WHAT THIS TASK INVOLVES – At the line that includes "#[global] Arguments handle : simpl never.", begin writing out the entries below exactly, and continue through the last line without adding anything.
-- DATASET follows --
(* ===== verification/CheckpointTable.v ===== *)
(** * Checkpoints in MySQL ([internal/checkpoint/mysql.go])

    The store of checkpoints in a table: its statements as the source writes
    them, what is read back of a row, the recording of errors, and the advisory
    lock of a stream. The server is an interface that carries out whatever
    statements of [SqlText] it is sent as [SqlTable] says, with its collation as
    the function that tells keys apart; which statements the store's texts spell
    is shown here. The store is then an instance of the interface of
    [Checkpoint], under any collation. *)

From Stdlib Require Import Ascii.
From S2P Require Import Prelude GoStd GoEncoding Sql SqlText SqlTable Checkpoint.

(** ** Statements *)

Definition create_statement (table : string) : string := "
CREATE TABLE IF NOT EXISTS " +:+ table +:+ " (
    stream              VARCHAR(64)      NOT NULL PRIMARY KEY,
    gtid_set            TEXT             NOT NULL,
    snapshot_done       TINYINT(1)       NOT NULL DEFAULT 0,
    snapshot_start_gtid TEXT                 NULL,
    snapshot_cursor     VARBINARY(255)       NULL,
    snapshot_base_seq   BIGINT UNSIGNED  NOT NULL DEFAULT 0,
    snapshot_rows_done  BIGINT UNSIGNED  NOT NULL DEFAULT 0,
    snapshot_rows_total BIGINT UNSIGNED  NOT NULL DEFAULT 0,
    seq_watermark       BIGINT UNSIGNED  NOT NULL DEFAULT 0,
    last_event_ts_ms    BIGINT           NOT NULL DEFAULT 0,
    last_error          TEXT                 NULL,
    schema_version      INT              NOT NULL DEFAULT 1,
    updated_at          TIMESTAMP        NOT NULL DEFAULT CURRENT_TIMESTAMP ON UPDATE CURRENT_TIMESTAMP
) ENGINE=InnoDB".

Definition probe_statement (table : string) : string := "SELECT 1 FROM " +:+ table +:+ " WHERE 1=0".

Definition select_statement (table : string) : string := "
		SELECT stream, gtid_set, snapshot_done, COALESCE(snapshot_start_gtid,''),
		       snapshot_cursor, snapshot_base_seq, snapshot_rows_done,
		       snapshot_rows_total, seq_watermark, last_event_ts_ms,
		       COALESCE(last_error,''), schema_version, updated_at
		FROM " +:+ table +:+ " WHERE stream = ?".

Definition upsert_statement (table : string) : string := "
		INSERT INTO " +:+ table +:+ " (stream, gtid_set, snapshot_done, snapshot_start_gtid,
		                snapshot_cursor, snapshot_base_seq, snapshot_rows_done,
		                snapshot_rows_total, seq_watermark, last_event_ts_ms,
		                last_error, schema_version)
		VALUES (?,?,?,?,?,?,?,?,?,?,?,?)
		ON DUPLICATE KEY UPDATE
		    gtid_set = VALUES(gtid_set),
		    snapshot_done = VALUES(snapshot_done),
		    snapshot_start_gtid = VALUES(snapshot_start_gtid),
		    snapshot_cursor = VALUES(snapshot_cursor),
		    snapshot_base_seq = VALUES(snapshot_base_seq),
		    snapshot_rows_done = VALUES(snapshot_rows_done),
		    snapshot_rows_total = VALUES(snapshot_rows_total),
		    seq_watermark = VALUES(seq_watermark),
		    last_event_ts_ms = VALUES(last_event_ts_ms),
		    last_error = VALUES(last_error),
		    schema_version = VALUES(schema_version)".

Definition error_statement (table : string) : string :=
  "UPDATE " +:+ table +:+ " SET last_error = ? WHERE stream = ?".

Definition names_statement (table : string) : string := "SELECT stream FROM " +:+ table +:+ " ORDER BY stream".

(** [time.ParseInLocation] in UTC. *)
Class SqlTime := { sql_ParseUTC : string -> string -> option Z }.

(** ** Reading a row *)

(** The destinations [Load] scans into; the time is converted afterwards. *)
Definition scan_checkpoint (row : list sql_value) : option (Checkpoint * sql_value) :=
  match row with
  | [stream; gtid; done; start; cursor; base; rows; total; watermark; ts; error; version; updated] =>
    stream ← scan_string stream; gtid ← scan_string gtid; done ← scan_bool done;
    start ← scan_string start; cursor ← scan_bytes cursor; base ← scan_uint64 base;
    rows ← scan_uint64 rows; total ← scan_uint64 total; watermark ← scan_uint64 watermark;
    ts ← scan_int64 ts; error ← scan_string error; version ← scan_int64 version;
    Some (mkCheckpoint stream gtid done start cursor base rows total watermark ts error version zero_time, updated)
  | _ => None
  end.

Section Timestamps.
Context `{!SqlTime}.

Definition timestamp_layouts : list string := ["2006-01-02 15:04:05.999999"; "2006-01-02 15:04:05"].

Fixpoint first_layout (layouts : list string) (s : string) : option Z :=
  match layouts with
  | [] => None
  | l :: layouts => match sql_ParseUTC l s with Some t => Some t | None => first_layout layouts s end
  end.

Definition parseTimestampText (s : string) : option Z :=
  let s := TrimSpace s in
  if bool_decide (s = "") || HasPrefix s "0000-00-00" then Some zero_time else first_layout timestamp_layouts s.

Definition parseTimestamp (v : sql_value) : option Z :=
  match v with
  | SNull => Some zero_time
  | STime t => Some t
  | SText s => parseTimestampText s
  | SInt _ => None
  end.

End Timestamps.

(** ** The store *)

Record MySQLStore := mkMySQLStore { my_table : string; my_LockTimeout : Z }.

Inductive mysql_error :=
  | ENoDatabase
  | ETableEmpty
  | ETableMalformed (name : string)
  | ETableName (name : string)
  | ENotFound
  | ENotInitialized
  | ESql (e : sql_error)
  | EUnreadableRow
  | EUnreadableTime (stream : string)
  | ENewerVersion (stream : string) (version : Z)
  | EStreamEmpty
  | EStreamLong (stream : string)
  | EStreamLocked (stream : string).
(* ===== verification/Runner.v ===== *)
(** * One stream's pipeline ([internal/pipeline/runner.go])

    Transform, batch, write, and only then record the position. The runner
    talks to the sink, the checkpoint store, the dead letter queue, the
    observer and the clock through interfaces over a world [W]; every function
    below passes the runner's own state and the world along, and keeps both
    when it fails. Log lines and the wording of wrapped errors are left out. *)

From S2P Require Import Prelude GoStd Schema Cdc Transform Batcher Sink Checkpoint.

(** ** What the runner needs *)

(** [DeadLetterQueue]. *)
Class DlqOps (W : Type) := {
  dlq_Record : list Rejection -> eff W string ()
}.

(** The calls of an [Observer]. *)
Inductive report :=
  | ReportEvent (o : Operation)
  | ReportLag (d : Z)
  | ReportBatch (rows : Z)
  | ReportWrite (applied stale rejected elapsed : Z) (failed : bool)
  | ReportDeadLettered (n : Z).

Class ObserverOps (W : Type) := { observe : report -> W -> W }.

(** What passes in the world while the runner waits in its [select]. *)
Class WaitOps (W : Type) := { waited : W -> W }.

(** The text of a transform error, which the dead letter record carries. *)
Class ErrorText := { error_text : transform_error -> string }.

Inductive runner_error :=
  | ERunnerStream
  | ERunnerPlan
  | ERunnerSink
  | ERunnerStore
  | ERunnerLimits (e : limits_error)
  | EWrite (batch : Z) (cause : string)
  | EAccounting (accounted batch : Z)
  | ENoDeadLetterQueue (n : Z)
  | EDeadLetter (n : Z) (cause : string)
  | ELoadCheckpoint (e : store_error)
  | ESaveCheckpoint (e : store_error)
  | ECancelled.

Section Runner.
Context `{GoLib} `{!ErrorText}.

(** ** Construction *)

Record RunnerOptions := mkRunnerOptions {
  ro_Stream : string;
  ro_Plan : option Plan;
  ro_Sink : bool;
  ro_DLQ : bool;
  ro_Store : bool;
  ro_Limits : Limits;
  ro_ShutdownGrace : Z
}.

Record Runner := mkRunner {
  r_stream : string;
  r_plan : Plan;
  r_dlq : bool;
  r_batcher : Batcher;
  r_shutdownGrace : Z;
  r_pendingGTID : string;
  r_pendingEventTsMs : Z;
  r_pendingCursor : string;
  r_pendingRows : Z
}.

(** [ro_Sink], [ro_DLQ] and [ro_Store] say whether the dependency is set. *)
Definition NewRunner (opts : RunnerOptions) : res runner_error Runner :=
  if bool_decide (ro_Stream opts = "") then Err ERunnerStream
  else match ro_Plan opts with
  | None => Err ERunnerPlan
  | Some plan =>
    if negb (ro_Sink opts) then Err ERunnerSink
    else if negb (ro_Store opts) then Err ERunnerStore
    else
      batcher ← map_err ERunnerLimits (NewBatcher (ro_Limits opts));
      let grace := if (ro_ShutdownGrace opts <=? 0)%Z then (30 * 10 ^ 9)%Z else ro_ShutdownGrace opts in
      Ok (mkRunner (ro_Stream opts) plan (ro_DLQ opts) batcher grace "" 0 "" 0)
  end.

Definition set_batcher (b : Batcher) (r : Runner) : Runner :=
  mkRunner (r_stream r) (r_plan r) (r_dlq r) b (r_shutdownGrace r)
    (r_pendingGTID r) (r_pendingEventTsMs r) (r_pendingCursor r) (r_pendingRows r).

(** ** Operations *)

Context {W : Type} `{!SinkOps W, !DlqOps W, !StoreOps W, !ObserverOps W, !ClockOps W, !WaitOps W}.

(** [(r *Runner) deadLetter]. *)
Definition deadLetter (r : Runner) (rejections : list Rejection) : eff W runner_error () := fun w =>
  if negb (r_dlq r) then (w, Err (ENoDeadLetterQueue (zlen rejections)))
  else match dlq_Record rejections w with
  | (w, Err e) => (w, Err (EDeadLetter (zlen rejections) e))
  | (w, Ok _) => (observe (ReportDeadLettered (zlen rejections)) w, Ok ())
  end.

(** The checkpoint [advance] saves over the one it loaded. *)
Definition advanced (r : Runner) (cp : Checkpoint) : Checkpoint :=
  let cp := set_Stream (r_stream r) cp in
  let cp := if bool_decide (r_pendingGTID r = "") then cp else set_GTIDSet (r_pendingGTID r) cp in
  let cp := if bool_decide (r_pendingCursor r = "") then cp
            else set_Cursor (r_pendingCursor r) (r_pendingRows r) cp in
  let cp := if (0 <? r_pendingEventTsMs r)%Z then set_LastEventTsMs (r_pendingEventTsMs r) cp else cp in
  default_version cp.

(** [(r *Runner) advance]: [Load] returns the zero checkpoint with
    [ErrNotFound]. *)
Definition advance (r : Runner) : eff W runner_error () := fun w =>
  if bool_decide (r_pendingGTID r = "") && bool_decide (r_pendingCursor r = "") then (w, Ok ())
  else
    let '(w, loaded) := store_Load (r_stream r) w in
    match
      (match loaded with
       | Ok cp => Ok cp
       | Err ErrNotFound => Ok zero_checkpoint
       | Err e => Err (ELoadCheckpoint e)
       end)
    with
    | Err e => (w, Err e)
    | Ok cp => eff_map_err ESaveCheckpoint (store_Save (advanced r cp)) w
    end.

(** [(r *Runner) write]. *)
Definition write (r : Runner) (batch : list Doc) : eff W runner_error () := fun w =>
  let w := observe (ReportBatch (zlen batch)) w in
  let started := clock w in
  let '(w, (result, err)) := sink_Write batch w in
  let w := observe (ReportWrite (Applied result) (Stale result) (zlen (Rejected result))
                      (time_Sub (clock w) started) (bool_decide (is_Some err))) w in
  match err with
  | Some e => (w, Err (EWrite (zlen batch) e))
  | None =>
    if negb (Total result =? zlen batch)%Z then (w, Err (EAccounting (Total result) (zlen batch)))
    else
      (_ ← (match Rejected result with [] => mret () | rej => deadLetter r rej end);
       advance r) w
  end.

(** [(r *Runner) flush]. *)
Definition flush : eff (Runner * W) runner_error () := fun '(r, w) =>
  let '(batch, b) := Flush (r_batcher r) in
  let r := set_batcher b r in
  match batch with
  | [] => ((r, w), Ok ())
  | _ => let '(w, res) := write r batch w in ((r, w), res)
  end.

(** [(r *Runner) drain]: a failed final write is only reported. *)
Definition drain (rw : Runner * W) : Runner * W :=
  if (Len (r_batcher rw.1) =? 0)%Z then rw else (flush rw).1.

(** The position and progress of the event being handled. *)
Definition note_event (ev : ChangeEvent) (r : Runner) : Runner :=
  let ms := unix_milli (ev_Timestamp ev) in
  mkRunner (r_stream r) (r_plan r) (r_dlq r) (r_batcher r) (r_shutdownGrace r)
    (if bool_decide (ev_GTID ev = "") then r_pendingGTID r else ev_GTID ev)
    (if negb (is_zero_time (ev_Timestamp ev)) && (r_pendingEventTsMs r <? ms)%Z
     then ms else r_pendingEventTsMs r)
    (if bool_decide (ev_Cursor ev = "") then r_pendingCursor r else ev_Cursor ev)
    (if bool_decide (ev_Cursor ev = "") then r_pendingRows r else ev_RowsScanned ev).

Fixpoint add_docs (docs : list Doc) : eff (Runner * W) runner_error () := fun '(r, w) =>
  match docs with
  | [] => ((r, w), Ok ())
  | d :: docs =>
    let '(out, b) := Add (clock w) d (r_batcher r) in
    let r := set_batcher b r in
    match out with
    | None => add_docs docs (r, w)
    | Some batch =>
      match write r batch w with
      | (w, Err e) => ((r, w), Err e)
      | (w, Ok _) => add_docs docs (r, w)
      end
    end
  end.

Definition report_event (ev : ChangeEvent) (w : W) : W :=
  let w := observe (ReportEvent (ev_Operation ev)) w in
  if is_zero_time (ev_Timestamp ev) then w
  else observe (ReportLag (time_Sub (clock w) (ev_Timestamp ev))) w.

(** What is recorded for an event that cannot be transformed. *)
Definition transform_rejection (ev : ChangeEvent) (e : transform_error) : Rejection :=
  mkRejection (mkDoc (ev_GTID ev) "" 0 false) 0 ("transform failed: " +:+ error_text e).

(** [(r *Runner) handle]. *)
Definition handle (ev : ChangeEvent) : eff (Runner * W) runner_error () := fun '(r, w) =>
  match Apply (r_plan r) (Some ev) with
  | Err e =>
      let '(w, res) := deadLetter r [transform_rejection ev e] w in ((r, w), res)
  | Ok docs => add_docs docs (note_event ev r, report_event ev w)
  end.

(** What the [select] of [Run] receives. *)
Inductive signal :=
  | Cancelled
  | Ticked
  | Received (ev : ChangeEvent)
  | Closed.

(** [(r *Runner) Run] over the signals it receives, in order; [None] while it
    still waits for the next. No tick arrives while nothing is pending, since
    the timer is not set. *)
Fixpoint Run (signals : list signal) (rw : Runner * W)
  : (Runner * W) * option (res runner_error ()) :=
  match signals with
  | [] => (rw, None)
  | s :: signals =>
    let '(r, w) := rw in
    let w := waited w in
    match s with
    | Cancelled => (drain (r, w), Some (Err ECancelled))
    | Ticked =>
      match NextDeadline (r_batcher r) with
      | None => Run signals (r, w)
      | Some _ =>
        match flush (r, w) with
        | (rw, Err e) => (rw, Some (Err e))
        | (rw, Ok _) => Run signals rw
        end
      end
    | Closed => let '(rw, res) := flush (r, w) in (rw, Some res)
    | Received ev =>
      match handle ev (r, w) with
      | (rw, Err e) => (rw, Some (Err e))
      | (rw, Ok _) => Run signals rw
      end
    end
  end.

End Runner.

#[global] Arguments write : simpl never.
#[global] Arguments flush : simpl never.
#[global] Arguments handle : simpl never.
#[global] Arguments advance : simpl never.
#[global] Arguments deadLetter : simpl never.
-- DATASET concluded --
RESULT OF THIS TASK –
#[global] Arguments handle : simpl never.
#[global] Arguments advance : simpl never.
#[global] Arguments deadLetter : simpl never.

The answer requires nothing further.